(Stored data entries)
──────

Lemma wp_debate_round st0 llm em sid topic experts r hist Q res evs invs :
  (forall evs' invs' out,
     added evs evs' all_benign ->
     added invs invs' (round_outcome experts r hist out) ->
     Q res evs' invs' out) ->
  wp st0 (debate_round llm em sid topic experts r hist) Q res evs invs.
Proof.
  intros H. unfold debate_round. wp_step. wp_step.
  set (xs := combine (List.seq 0 (length experts)) experts).
  assert (Hxs : map snd xs = experts) by apply map_snd_combine_seq.
  apply (@wp_for_each _ _ st0 _
           (fun done (acc : dict text * list debate_entry)
                res' evs' invs' =>
              res' = res /\ added evs evs' all_benign /\
              exists new new_invs,
                invs' = invs ++ new_invs /\
                snd acc = hist ++ new /\
                map slot new = map (pair r) (map snd done) /\
                fst acc = arguments_of new /\
                records new_invs new) Q xs).
  - intros done [i a] [args h] res' evs' invs' [rest Hrest]
      [-> [Hev [new [new_invs [-> [Hh [Hslot [Hargs Hrec]]]]]]]].
    cbn [fst snd] in Hh, Hargs. subst h args.
    assert (Hlen : length new_invs < length experts).
    { rewrite (records_length Hrec).
      apply (f_equal (@length _)) in Hslot. rewrite !length_map in Hslot.
      rewrite Hslot, <- Hxs, length_map, Hrest, length_app. simpl. lia. }
    apply wp_debate_step. intros evs'' rec Hev' Hagent Hkind.
    destruct (answer rec) as [e | o] eqn:Hans.
    + apply H.
      * eapply added_trans; [exact Hev | exact Hev' |].
        intros; apply all_benign_app; assumption.
      * apply added_step. split.
        { rewrite length_app. simpl. lia. }
        exists new_invs, rec. split; [|split; [|split]]; auto.
        -- eapply records_returned; eauto.
        -- rewrite forallb_app, (records_kinds Hrec). simpl.
           rewrite Hkind. reflexivity.
    + split; [reflexivity|]. split.
      * eapply added_trans; [exact Hev | exact Hev' |].
        intros; apply all_benign_app; assumption.
      * exists (new ++ [entry r a o]), (new_invs ++ [rec]).
        cbn [fst snd]. split; [|split; [|split; [|split]]].
        -- rewrite app_assoc. reflexivity.
        -- rewrite app_assoc. reflexivity.
        -- rewrite !map_app, Hslot. reflexivity.
        -- symmetry. apply arguments_of_snoc.
        -- apply records_app; [exact Hrec|]. subst a.
           apply records_one; assumption.
  - intros [args h] res' evs' invs'
      [-> [Hev [new [new_invs [-> [Hh [Hslot [Hargs Hrec]]]]]]]].
    cbn [fst snd] in Hh, Hargs. subst h args. rewrite Hxs in Hslot.
    apply H; [exact Hev|]. apply added_one. split.
    + rewrite (records_length Hrec).
      apply (f_equal (@length _)) in Hslot. rewrite !length_map in Hslot. lia.
    + exists new. auto.
  - split; [reflexivity|]. split.
    + apply added_one. apply benign_emits. reflexivity.
    + exists [], []. cbn [fst snd]. rewrite !app_nil_r.
      split; [|split; [|split; [|split]]]; auto using records_nil.
Qed.

(** *** The rounds *)

Lemma slots_round (new : list debate_entry) (r : nat) (experts : list text) :
  map slot new = map (pair r) experts ->
  Forall (fun e => round e = r) new.
Proof.
  revert experts; induction new as [|e new IH]; intros [|a experts] H;
    simpl in H; try discriminate; constructor.
  - injection H as H1 _ _. exact H1.
  - injection H as _ _ H3. eapply IH. exact H3.
Qed.

Lemma slots_rounds (new : list debate_entry) (experts : list text)
    (done : list nat) :
  map slot new = flat_map (fun r => map (pair r) experts) done ->
  Forall (fun e => In (round e) done) new.
Proof.
  intros H. apply Forall_forall. intros e He.
  apply (in_map slot) in He. rewrite H in He.
  apply in_flat_map in He. destruct He as [r [Hr He]].
  apply in_map_iff in He. destruct He as [a [Ha _]].
  unfold slot in Ha. inversion Ha. congruence.
Qed.

Lemma filter_round_all (new : list debate_entry) (r : nat) :
  Forall (fun e => round e = r) new ->
  filter (fun e => round e =? r) new = new.
Proof.
  induction 1 as [|e new He _ IH]; simpl; [reflexivity|].
  rewrite He, Nat.eqb_refl, IH. reflexivity.
Qed.

Lemma filter_round_none (new : list debate_entry) (r : nat) :
  Forall (fun e => round e <> r) new ->
  filter (fun e => round e =? r) new = [].
Proof.
  induction 1 as [|e new He _ IH]; simpl; [reflexivity|].
  apply Nat.eqb_neq in He. rewrite He. exact IH.
Qed.

Lemma arguments_of_round_here (new1 new2 : list debate_entry) (r : nat) :
  Forall (fun e => round e = r) new1 ->
  Forall (fun e => round e <> r) new2 ->
  arguments_of_round (new1 ++ new2) r = arguments_of new1.
Proof.
  intros H1 H2. unfold arguments_of_round, arguments_of.
  rewrite filter_app, filter_round_all, filter_round_none, app_nil_r; auto.
Qed.

Lemma arguments_of_round_later (new1 new2 : list debate_entry) (r r' : nat) :
  Forall (fun e => round e = r) new1 -> r' <> r ->
  arguments_of_round (new1 ++ new2) r' = arguments_of_round new2 r'.
Proof.
  intros H1 Hne. unfold arguments_of_round.
  rewrite filter_app, filter_round_none; [reflexivity|].
  eapply Forall_impl; [|exact H1]. simpl. intros e He. congruence.
Qed.

Lemma last_cons (X : Type) (x d : X) (l : list X) :
  last (x :: l) d = last l x.
Proof.
  revert x d; induction l as [|y l IH]; intros x d; [reflexivity|].
  change (last (x :: y :: l) d) with (last (y :: l) d).
  rewrite !IH. reflexivity.
Qed.

Lemma last_in (X : Type) (d : X) (l : list X) : l <> [] -> In (last l d) l.
Proof.
  induction l as [|x l IH]; [congruence|]. intros _.
  destruct l as [|y l]; [left; reflexivity|].
  right. apply IH. discriminate.
Qed.

(** What the loop over the rounds [later] leaves behind. *)
Definition rounds_outcome (experts : list text) (later : list nat)
    (last_round : nat) (hist : list debate_entry)
    (out : result (list debate_entry * nat * bool))
    (new_invs : list invocation) : Prop :=
  length new_invs <= length later * length experts /\
  match out with
  | Return (hist', rn, reached) =>
      exists done rest new,
        later = done ++ rest /\
        hist' = hist ++ new /\
        map slot new = flat_map (fun r => map (pair r) experts) done /\
        rn = last done last_round /\
        records new_invs new /\
        (reached = true ->
         done <> [] /\ rn < max_rounds /\
         exists c, _assess_consensus (arguments_of_round new rn) = Some c
                   /\ (70 <= c)%Z) /\
        (reached = false -> rest = []) /\
        (forall r, In r done -> r < max_rounds ->
                   r <> rn \/ reached = false ->
                   exists c, _assess_consensus (arguments_of_round new r)
                             = Some c /\ (c < 70)%Z)
  | Raise e =>
      failed_by e is_debate_task new_invs \/ forallb returned new_invs = true
  end.

Lemma wp_debate_rounds st0 llm em sid topic experts later :
  NoDup later ->
  forall hist last_round Q res evs invs,
    (forall evs' invs' out,
       added evs evs' all_benign ->
       added invs invs' (rounds_outcome experts later last_round hist out) ->
       Q res evs' invs' out) ->
    wp st0 (debate_rounds llm em sid topic experts later hist last_round) Q
      res evs invs.
Proof.
  induction later as [|r later IH]; intros Hnd hist last_round Q res evs invs H.
  - cbn [debate_rounds]. apply wp_ret. apply H.
    + apply added_refl. reflexivity.
    + apply added_refl. split; [simpl; lia|].
      exists [], [], []. rewrite !app_nil_r.
      do 5 (split; [auto using records_nil|]).
      split; [discriminate|]. split; [reflexivity|]. intros r [].
  - inversion Hnd as [|? ? Hnotin Hnd']; subst.
    cbn [debate_rounds]. apply wp_bind. apply wp_debate_round.
    intros evs1 invs1 out1 Hev1 [new_invs1 [-> [Hlen1 Hout1]]].
    destruct out1 as [e | [args hist1]].
    { apply H; [exact Hev1|]. apply added_one. split.
      - simpl. lia.
      - left. exact Hout1. }
    destruct Hout1 as [new1 [-> [Hslot1 [-> Hrec1]]]].
    pose proof (@slots_round _ _ _ Hslot1) as Hround1.
    (* the part of the loop that follows the check *)
    assert (Hnext :
      (r < max_rounds ->
       exists c, _assess_consensus (arguments_of new1) = Some c /\ (c < 70)%Z) ->
      forall evs2, added evs evs2 all_benign ->
      wp st0
        (debate_rounds llm em sid topic experts later (hist ++ new1) r)
        Q res evs2 (invs ++ new_invs1)).
    { intros Hlow evs2 Hev2. apply IH; [exact Hnd'|].
      intros evs3 invs3 out3 Hev3 [new_invs2 [-> [Hlen2 Hout2]]].
      apply H.
      { eapply added_trans; [exact Hev2 | exact Hev3 |].
        intros; apply all_benign_app; assumption. }
      apply added_step. split.
      { rewrite length_app. simpl. lia. }
      destruct out3 as [e | [[hist' rn] reached]].
      - destruct Hout2 as [Hf | Hr].
        + left. apply failed_by_after; eauto using records_returned, records_kinds.
        + right. rewrite forallb_app, (records_returned Hrec1), Hr. reflexivity.
      - destruct Hout2 as [done [rest [new2 [-> [-> [Hslot2 [-> [Hrec2
          [HA [HB HC]]]]]]]]]].
        pose proof (@slots_rounds _ _ _ Hslot2) as Hrounds2.
        assert (Hnew2 : Forall (fun e => round e <> r) new2).
        { eapply Forall_impl; [|exact Hrounds2]. simpl.
          intros e He Heq. apply Hnotin. rewrite <- Heq.
          apply in_or_app. left. exact He. }
        exists (r :: done), rest, (new1 ++ new2).
        split; [reflexivity|]. split; [rewrite app_assoc; reflexivity|].
        split; [rewrite map_app, Hslot1, Hslot2; reflexivity|].
        split; [symmetry; apply last_cons|].
        split; [apply records_app; assumption|].
        split; [|split].
        + intros Hreached. destruct (HA Hreached) as [Hdone [Hrn [c Hc]]].
          split; [discriminate|]. split; [exact Hrn|]. exists c.
          rewrite arguments_of_round_later with (r := r); auto.
          intros Heq. apply Hnotin. rewrite <- Heq.
          apply in_or_app. left. apply last_in. exact Hdone.
        + exact HB.
        + intros r0 [<- | Hin] Hr0 Hcond.
          * rewrite arguments_of_round_here; auto.
          * rewrite arguments_of_round_later with (r := r); auto.
            intros Heq. apply Hnotin. rewrite <- Heq.
            apply in_or_app. left. exact Hin. }
    cbv beta iota.
    destruct (r <? max_rounds) eqn:Hr.
    + apply Nat.ltb_lt in Hr.
      destruct (_assess_consensus (arguments_of new1)) as [c|] eqn:Hc.
      * apply wp_bind. apply wp_emit_event.
        assert (Hev2 : added evs
                         (evs1 ++ emits em sid "consensus_check"
                            [ ("round", VNat r);
                              ("consensus_level", VInt c);
                              ("message",
                               VStr (str "Consensus level: "
                                     ++ str_of_Z c ++ str "% - "
                                     ++ (if (c <? 70)%Z
                                         then str "Continuing debate..."
                                         else str "High agreement reached!")))])
                         all_benign).
        { eapply added_trans; [exact Hev1 | apply added_one |].
          - apply benign_emits. reflexivity.
          - intros; apply all_benign_app; assumption. }
        destruct (70 <=? c)%Z eqn:Hge.
        -- apply Z.leb_le in Hge.
           apply wp_bind. apply wp_emit_event. apply wp_ret. apply H.
           { eapply added_trans; [exact Hev2 | apply added_one |].
             - apply benign_emits. reflexivity.
             - intros; apply all_benign_app; assumption. }
           apply added_one. split; [simpl; lia|].
           exists [r], later, new1.
           split; [reflexivity|]. split; [reflexivity|].
           split; [simpl; rewrite app_nil_r; exact Hslot1|].
           split; [reflexivity|]. split; [exact Hrec1|].
           split; [|split].
           ++ intros _. split; [discriminate|]. split; [exact Hr|].
              exists c. split; [|exact Hge].
              rewrite <- (app_nil_r new1).
              rewrite arguments_of_round_here; auto.
           ++ discriminate.
           ++ intros r0 [<- | []] _ [Hne | Hfalse]; [congruence | discriminate].
        -- apply Z.leb_gt in Hge. apply Hnext; [|exact Hev2].
           intros _. exists c. auto.
      * apply wp_raise. apply H; [exact Hev1|]. apply added_one. split.
        -- simpl. lia.
        -- right. eapply records_returned; eauto.
    + apply Nat.ltb_ge in Hr. apply Hnext; [|exact Hev1].
      intros Hlt. exfalso. lia.
Qed.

──────

## WORK TASK
Your answer must be the lines from the first line of the records through the line containing "-- rewrite !map_app, Hslot.", copied exactly.

## RESPONSE
Lemma wp_debate_round st0 llm em sid topic experts r hist Q res evs invs :
  (forall evs' invs' out,
     added evs evs' all_benign ->
     added invs invs' (round_outcome experts r hist out) ->
     Q res evs' invs' out) ->
  wp st0 (debate_round llm em sid topic experts r hist) Q res evs invs.
Proof.
  intros H. unfold debate_round. wp_step. wp_step.
  set (xs := combine (List.seq 0 (length experts)) experts).
  assert (Hxs : map snd xs = experts) by apply map_snd_combine_seq.
  apply (@wp_for_each _ _ st0 _
           (fun done (acc : dict text * list debate_entry)
                res' evs' invs' =>
              res' = res /\ added evs evs' all_benign /\
              exists new new_invs,
                invs' = invs ++ new_invs /\
                snd acc = hist ++ new /\
                map slot new = map (pair r) (map snd done) /\
                fst acc = arguments_of new /\
                records new_invs new) Q xs).
  - intros done [i a] [args h] res' evs' invs' [rest Hrest]
      [-> [Hev [new [new_invs [-> [Hh [Hslot [Hargs Hrec]]]]]]]].
    cbn [fst snd] in Hh, Hargs. subst h args.
    assert (Hlen : length new_invs < length experts).
    { rewrite (records_length Hrec).
      apply (f_equal (@length _)) in Hslot. rewrite !length_map in Hslot.
      rewrite Hslot, <- Hxs, length_map, Hrest, length_app. simpl. lia. }
    apply wp_debate_step. intros evs'' rec Hev' Hagent Hkind.
    destruct (answer rec) as [e | o] eqn:Hans.
    + apply H.
      * eapply added_trans; [exact Hev | exact Hev' |].
        intros; apply all_benign_app; assumption.
      * apply added_step. split.
        { rewrite length_app. simpl. lia. }
        exists new_invs, rec. split; [|split; [|split]]; auto.
        -- eapply records_returned; eauto.
        -- rewrite forallb_app, (records_kinds Hrec). simpl.
           rewrite Hkind. reflexivity.
    + split; [reflexivity|]. split.
      * eapply added_trans; [exact Hev | exact Hev' |].
        intros; apply all_benign_app; assumption.
      * exists (new ++ [entry r a o]), (new_invs ++ [rec]).
        cbn [fst snd]. split; [|split; [|split; [|split]]].
        -- rewrite app_assoc. reflexivity.
        -- rewrite app_assoc. reflexivity.
        -- rewrite !map_app, Hslot. reflexivity.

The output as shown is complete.